Esta medida impacta a las sociedades registradas, asegurando que la falta de inscripción no invalida los actos de autoridades válidamente designadas.
La Inspección General de Justicia dictó la Resolución General 1/2026, mediante la cual establece que la inscripción de la designación y cesación de administradores y representantes societarios tiene carácter declarativo y no constitutivo, produciendo efectos desde el acto societario que los dispone y no desde su registración.
En este sentido, la norma dispone que la falta de inscripción registral no afecta la validez ni la eficacia de los actos realizados por autoridades válidamente designadas, ni impide el ejercicio de sus funciones, sin perjuicio de la obligación de cumplir con la registración. Asimismo, establece que los terceros que tengan conocimiento de la designación no pueden invocar la falta de inscripción para desconocer la legitimación de las autoridades.
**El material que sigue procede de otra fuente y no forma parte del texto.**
Lemma project_refused_witness :
  (∃ message,
     (post_project Student sample_services sample_student_request).1 =
       error_reply 403 message) ∧
  Forall (λ e, is_write e = false)
    (post_project Student sample_services sample_student_request).2.
Proof.
  destruct (project_refused Student sample_services sample_student_request
              "token-of-f1"
              {| user_uid := "f1"; user_email := "f1@example.org" |}
              eq_refl ltac:(discriminate) eq_refl)
    as (_ & H403 & Hnow).
  - intros profile [= <-]. split; vm_compute; discriminate.
  - split; [exact (H403 sample_profile eq_refl)|exact Hnow].
Defined.

Section StatusUpdate.

Variables (s : services) (r : api_request) (user : DecodedIdToken).

Lemma owner_gate (doc : gmap string jsval) (uid : string) :
  negb (strict_eq (field doc "facultyId") uid) &&
  negb (strict_eq (field doc "mentorId") uid) &&
  negb (strict_eq (field doc "startupId") uid) = false ↔
  field doc "facultyId" = JStr uid ∨ field doc "mentorId" = JStr uid ∨
  field doc "startupId" = JStr uid.
Proof.
  rewrite <- !strict_eq_true.
  destruct (strict_eq _ uid), (strict_eq _ uid), (strict_eq _ uid); cbn;
    intuition discriminate.
Qed.

(** The paths through the handler, taken one decision at a time. *)
Ltac run_update :=
  unfold update_request_status; cbv zeta;
  destruct (req_json r) as [b|] eqn:Hbody; run_io;
  [ destruct (negb (truthy (field b "requestId")) ||
              negb (truthy (field b "collectionName")) ||
              negb (truthy (field b "status"))) eqn:Hvalid; run_io;
    [ | destruct (doc_get s (field b "collectionName") (field b "requestId"))
          as [[doc|]|] eqn:Hdoc; run_io;
        [ destruct (negb (strict_eq (field doc "facultyId") (user_uid user)) &&
                    negb (strict_eq (field doc "mentorId") (user_uid user)) &&
                    negb (strict_eq (field doc "startupId") (user_uid user)))
            eqn:Hown; run_io;
          [ | destruct (doc_update s _ _ _) eqn:Hupd; run_io;
              [ destruct (truthy (field b "studentEmail")) eqn:Hmail; run_io;
                [ destruct (sendMail s _) eqn:Hsent; run_io | ]
              | ] ]
        | | ] ]
  | ].

Lemma update_status_write (c id : jsval) (data : gmap string value) :
  DocUpdate c id data ∈ (update_request_status s r user).2 →
  ∃ b doc,
    req_json r = Some b ∧
    c = field b "collectionName" ∧ id = field b "requestId" ∧
    truthy (field b "status") = true ∧
    doc_get s c id = Some (Some doc) ∧
    (field doc "facultyId" = JStr (user_uid user) ∨
     field doc "mentorId" = JStr (user_uid user) ∨
     field doc "startupId" = JStr (user_uid user)) ∧
    data = <[ "updatedAt" := ServerTimestamp ]>
             (<[ "status" := Val (field b "status") ]> ∅).
Proof.
  run_update; intros Hin; effect_cases Hin;
    exists b, doc; apply owner_gate in Hown;
    apply orb_false_iff in Hvalid as [_ Hst];
    apply negb_false_iff in Hst; now split_and!.
Qed.

Lemma update_status_mail (m : mail) :
  SendMail m ∈ (update_request_status s r user).2 →
  ∃ b c id data,
    req_json r = Some b ∧
    mail_to m = field b "studentEmail" ∧
    truthy (field b "studentEmail") = true ∧
    DocUpdate c id data ∈ (update_request_status s r user).2 ∧
    doc_update s c id data = true ∧
    (sendMail s m = false →
     (update_request_status s r user).1 =
       error_reply 500 "Failed to update request").
Proof.
  run_update; intros Hin; effect_cases Hin;
    eexists b, _, _, _;
    (split_and!;
     [ reflexivity | reflexivity | assumption
     | apply list_elem_of_further, list_elem_of_here
     | exact Hupd
     | first [reflexivity | intros Hf; rewrite Hf in Hsent; discriminate] ]).
Qed.

Lemma update_status_done (message : string) :
  (update_request_status s r user).1 =
    Replied {| code := 200; content_of := CSuccess message |} →
  ∃ b c id data,
    req_json r = Some b ∧
    message = "Request " +:+ toString (field b "status") +:+
              " and notification sent." ∧
    DocUpdate c id data ∈ (update_request_status s r user).2 ∧
    doc_update s c id data = true ∧
    (truthy (field b "studentEmail") = false →
     Forall (λ e, is_mail e = false) (update_request_status s r user).2).
Proof.
  run_update; try discriminate; intros [= <-];
    eexists b, _, _, _;
    (split_and!;
     [ reflexivity | reflexivity
     | apply list_elem_of_further, list_elem_of_here
     | exact Hupd
     | first [ intros Hf; rewrite Hf in Hmail; discriminate
             | intros _; repeat constructor ] ]).
Qed.

End StatusUpdate.

(** X12.  The status route updates a document only for a verified caller
    whose uid is the [facultyId], [mentorId] or [startupId] of that very
    document, the one the body names; and it writes two fields only, the
    body's [status] and the server's time stamp. *)
Theorem status_update_is_owned (s : services) (r : api_request)
  (c id : jsval) (data : gmap string value) :
  DocUpdate c id data ∈ (post_update_status s r).2 →
  ∃ tok user b doc,
    req_authorization r = Some ("Bearer " +:+ tok) ∧
    verifyIdToken (core s) tok = Some user ∧
    req_json r = Some b ∧
    c = field b "collectionName" ∧ id = field b "requestId" ∧
    doc_get s c id = Some (Some doc) ∧
    (field doc "facultyId" = JStr (user_uid user) ∨
     field doc "mentorId" = JStr (user_uid user) ∨
     field doc "startupId" = JStr (user_uid user)) ∧
    data = <[ "updatedAt" := ServerTimestamp ]>
             (<[ "status" := Val (field b "status") ]> ∅).
Proof.
  intros Hin. apply protected_effect in Hin
    as (tok & user & Hh & _ & Hver & _ & Hin); [|discriminate].
  apply update_status_write in Hin
    as (b & doc & Hb & -> & -> & _ & Hdoc & Hown & ->).
  now exists tok, user, b, doc.
Qed.

Lemma status_update_is_owned_witness :
  ∃ data,
    DocUpdate (JStr "collabRequests") (JStr "r1") data
    ∈ (post_update_status sample_services sample_status_request).2 ∧
    data !! "status" = Some (Val (JStr "accepted")) ∧
    dom data = {[ "status"; "updatedAt" ]}.
Proof.
  assert (∃ data,
            DocUpdate (JStr "collabRequests") (JStr "r1") data
            ∈ (post_update_status sample_services sample_status_request).2)
    as [data Hin].
  { eexists. unfold post_update_status.
    rewrite (proj2 (protected_verified sample_services sample_status_request
                      update_request_status "token-of-f1"
                      {| user_uid := "f1"; user_email := "f1@example.org" |}
                      eq_refl ltac:(discriminate) eq_refl)).
    do 2 apply list_elem_of_further. apply list_elem_of_here. }
  exists data. split; [exact Hin|].
  destruct (status_update_is_owned sample_services sample_status_request
              _ _ data Hin)
    as (tok & user & b & doc & _ & _ & Hb & _ & _ & _ & _ & ->).
  injection Hb as <-. split; [reflexivity|].
  rewrite !dom_insert_L, dom_empty_L. set_solver.
Defined.

(** X13.  The status route sends mail only after the update has been
    applied, and only to the body's [studentEmail].  When the transport
    then fails, the caller is answered 500 although the document has
    been updated. *)
Theorem status_mail_follows_update (s : services) (r : api_request)
  (m : mail) :
  SendMail m ∈ (post_update_status s r).2 →
  ∃ b c id data,
    req_json r = Some b ∧
    mail_to m = field b "studentEmail" ∧
    DocUpdate c id data ∈ (post_update_status s r).2 ∧
    doc_update s c id data = true ∧
    (sendMail s m = false →
     (post_update_status s r).1 =
       error_reply 500 "Failed to update request").
Proof.
  intros Hin. unfold post_update_status in *.
  apply protected_effect in Hin
    as (tok & user & Hh & Htok & Hver & Hout & Hin); [|discriminate].
  apply update_status_mail in Hin
    as (b & c & id & data & Hb & Hto & _ & Hupd & Hok & Hfail).
  exists b, c, id, data. split_and!; try assumption.
  - rewrite (proj2 (protected_verified s r _ tok user Hh Htok Hver)).
    now apply list_elem_of_further.
  - intros Hf. now rewrite Hout, Hfail.
Qed.

Lemma status_mail_follows_update_witness :
  ∃ m data,
    SendMail m ∈ (post_update_status sample_services sample_status_request).2 ∧
    mail_to m = JStr "student@example.org" ∧
    DocUpdate (JStr "collabRequests") (JStr "r1") data
    ∈ (post_update_status sample_services sample_status_request).2 ∧
    (post_update_status sample_services sample_status_request).1 =
      error_reply 500 "Failed to update request".
Proof.
  assert (∃ m, SendMail m
               ∈ (post_update_status sample_services sample_status_request).2)
    as [m Hin].
  { eexists. unfold post_update_status.
    rewrite (proj2 (protected_verified sample_services sample_status_request
                      update_request_status "token-of-f1"
                      {| user_uid := "f1"; user_email := "f1@example.org" |}
                      eq_refl ltac:(discriminate) eq_refl)).
    do 3 apply list_elem_of_further. apply list_elem_of_here. }
  destruct (status_mail_follows_update sample_services sample_status_request
              m Hin)
    as (b & c & id & data & Hb & Hto & Hupd & _ & Hfail).
  exists m, data. injection Hb as <-.
  split; [exact Hin|]. split; [exact Hto|].
  split; [|now apply Hfail].
  revert Hupd. unfold post_update_status.
  rewrite (proj2 (protected_verified sample_services sample_status_request
                    update_request_status "token-of-f1"
                    {| user_uid := "f1"; user_email := "f1@example.org" |}
                    eq_refl ltac:(discriminate) eq_refl)).
  intros Hupd. apply elem_of_cons in Hupd as [Hupd|Hupd]; [discriminate|].
  apply (update_status_write sample_services sample_status_request) in Hupd
    as Hown.
  destruct Hown as (b' & _ & Hb' & -> & -> & _).
  injection Hb' as <-. now apply list_elem_of_further.
Defined.

(** X14.  The status route answers 200 only after the update has been
    applied, and its message always says that a notification was sent,
    also when the body has no [studentEmail] and no mail was sent. *)
Theorem status_done_message (s : services) (r : api_request)
  (message : string) :
  (post_update_status s r).1 =
    Replied {| code := 200; content_of := CSuccess message |} →
  ∃ b c id data,
    req_json r = Some b ∧
    message = "Request " +:+ toString (field b "status") +:+
              " and notification sent." ∧
    DocUpdate c id data ∈ (post_update_status s r).2 ∧
    doc_update s c id data = true ∧
    (truthy (field b "studentEmail") = false →
     Forall (λ e, is_mail e = false) (post_update_status s r).2).
Proof.
  intros Hrep. unfold post_update_status in *.
  apply protected_reply in Hrep
    as (tok & user & Hh & Htok & Hver & Hrep & Heff); [|cbn; discriminate].
  apply update_status_done in Hrep
    as (b & c & id & data & Hb & Hmsg & Hupd & Hok & Hquiet).
  exists b, c, id, data. rewrite Heff. split_and!; try assumption.
  - now apply list_elem_of_further.
  - intros Hf. constructor; [reflexivity|]. now apply Hquiet.
Qed.

Lemma status_done_message_witness :
  (post_update_status sample_services quiet_status_request).1 =
    Replied {| code := 200;
               content_of :=
                 CSuccess "Request rejected and notification sent." |} ∧
  Forall (λ e, is_mail e = false)
    (post_update_status sample_services quiet_status_request).2.
Proof.
  assert ((post_update_status sample_services quiet_status_request).1 =
          Replied {| code := 200;
                     content_of :=
                       CSuccess "Request rejected and notification sent." |})
    as Hrep by (vm_compute; reflexivity).
  split; [exact Hrep|].
  destruct (status_done_message sample_services quiet_status_request _ Hrep)
    as (b & c & id & data & Hb & _ & _ & _ & Hquiet).
  injection Hb as <-. apply Hquiet. reflexivity.
Defined.

(** ** The two mail routes *)

Import Mailer.

Ltac run_mail :=
  unfold mail_failed, mail_sent, emit, error_reply, mbind, mret, W_bind, W_ret;
  cbn [fst snd app].

Section Mail.

Variable k : mailer.

Lemma all_present (a b c : option body_value) :
  negb (present a) || negb (present b) || negb (present c) = false ↔
  present a && present b && present c = true.
Proof. destruct (present a), (present b), (present c); cbn; intuition. Qed.

Lemma template_cases (v : option body_value) :
  template v = Throw TypeError ∨ ∃ t, template v = Normal t.
Proof.
  destruct v as [[| | | |[t|]]|]; cbn; eauto.
Qed.

(** The options of the feedback message exist exactly when the three
    conversions succeed. *)
Lemma feedback_options_cases (name email message : option body_value) :
  ((template name = Throw TypeError ∨ template email = Throw TypeError ∨
    template message = Throw TypeError) ∧
   feedback_options k name email message = Throw TypeError) ∨
  ∃ n e t,
    template name = Normal n ∧ template email = Normal e ∧
    template message = Normal t ∧
    feedback_options k name email message =
      Normal
        {| msg_from := dquote +:+ n +:+ dquote +:+ " <" +:+ e +:+ ">";
           msg_to := BString <$> env_MAIL_RECEIVER k;
           msg_subject := Some (BString ("New Feedback from " +:+ n));
           msg_text :=
             Some (BString
                     (newline +:+ "You have received a new feedback:" +:+
                      newline +:+ newline +:+
                      "Name: " +:+ n +:+ newline +:+
                      "Email: " +:+ e +:+ newline +:+
                      "Message: " +:+ t +:+ newline +:+
                      "      "));
           msg_html := None |}.
Proof.
  unfold feedback_options.
  destruct (template_cases name) as [->|[n ->]]; [left; split; auto|].
  destruct (template_cases email) as [->|[e ->]]; [left; split; auto|].
  destruct (template_cases message) as [->|[t ->]]; [left; split; auto|].
  right. now exists n, e, t.
Qed.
Uno de los puntos centrales de la resolución es la ratificación de la continuidad de los administradores aun cuando hubiera vencido el plazo de su designación. En línea con la Ley General de Sociedades, se establece que los directores permanecen en sus cargos hasta ser reemplazados, lo que constituye una continuidad jurídica destinada a evitar la acefalía y garantizar la operatividad de la sociedad.
En este marco, se dispone que el vencimiento del mandato no produce el cese automático del cargo ni puede ser invocado por la sociedad frente a terceros de buena fe para desconocer la representación ejercida por los administradores que continúan en funciones.
Por otra parte, la IGJ introduce una modificación relevante en el régimen de garantías exigidas a administradores. La norma incorpora la caución juratoria como modalidad válida, ampliando las alternativas existentes y reconociendo la autonomía de la voluntad de las sociedades para establecer las condiciones, costos y formas de la garantía.
Asimismo, se simplifica el procedimiento registral al establecer que, para la inscripción de la designación, resultará suficiente la declaración bajo juramento en el dictamen de precalificación respecto de la constitución de la garantía conforme al estatuto.
La resolución tiene carácter interpretativo y aclaratorio, y resulta aplicable a todas las sociedades registradas en el organismo. Su entrada en vigencia se produce a partir del día siguiente al de su publicación en el Boletín Oficial.